Up through the line that contains "[hospital_dashboard]), of the", retype the entries exactly, beginning at the very first line.

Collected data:

-*-*-

(** * NHIS fraud detection: the record-to-prediction pipeline of [app.py]

    A shallow embedding of the upload pipeline of the hospital dashboard
    ([preprocess_data], [make_predictions], the upload branch of
    [hospital_dashboard]), of the national analytics of [admin_dashboard] and of
    the storage shim [to_int_if_bytes], together with the properties the
    specification states about them.

    Conventions of the model:
    - a pandas [DataFrame] is a row count and an ordered list of named columns;
      frames are Python objects, so they live in a heap and are passed by
      reference, [df.copy()] allocates;
    - exceptions are values of [exn]; a computation is a function from the world
      (heap, files, database connection) to a result or an exception, and the
      world it leaves behind: what was written before an exception stays;
    - float64 numbers are idealised as rationals (no rounding); no property below
      depends on a scaled value;
    - the pickled artifacts (classifier, scaler, encoders) and the date parser of
      pandas are parameters of the pipeline; the checks that scikit-learn and
      XGBoost make on what they are given, before the artifact is used, are
      part of the model;
    - a CSV file is modelled by the frame written to it. *)

From stdpp Require Import gmap strings list fin_maps pretty.
From Stdlib Require Import QArith.

Open Scope Z_scope.

(** ** Tables *)

Inductive cell :=
| Str (s : string)
| Num (q : Q)
| NaN
| Timestamp (ns : Z).

#[global] Instance Q_eq_dec : EqDecision Q.
Proof. solve_decision. Defined.

#[global] Instance cell_eq_dec : EqDecision cell.
Proof. solve_decision. Defined.

(** A column: one cell per row. *)
Abbreviation Series := (list cell).

Record DataFrame := mkDataFrame {
  nrows : nat;
  cols : list (string * Series)
}.

#[global] Instance DataFrame_eq_dec : EqDecision DataFrame.
Proof. solve_decision. Defined.

(** [df.columns] *)
Definition columns (df : DataFrame) : list string := (cols df).*1.

(** The shape invariant of a frame: every column has one cell per row and no
    name occurs twice ([read_csv] renames duplicated headers). *)
Definition frame_wf (df : DataFrame) : Prop :=
  NoDup (columns df) ∧ Forall (λ c, length c.2 = nrows df) (cols df).

(** The index of a frame is an int64 range, which bounds the row count. *)
Definition index_bounded (df : DataFrame) : Prop :=
  Z.of_nat (nrows df) < 2 ^ 63.

Fixpoint lookup_col (c : string) (cs : list (string * Series)) : option Series :=
  match cs with
  | [] => None
  | (c', v) :: cs' => if decide (c' = c) then Some v else lookup_col c cs'
  end.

-*-*-

## [Expected answer]
(** * NHIS fraud detection: the record-to-prediction pipeline of [app.py]

    A shallow embedding of the upload pipeline of the hospital dashboard
    ([preprocess_data], [make_predictions], the upload branch of
    [hospital_dashboard]), of the national analytics of [admin_dashboard] and of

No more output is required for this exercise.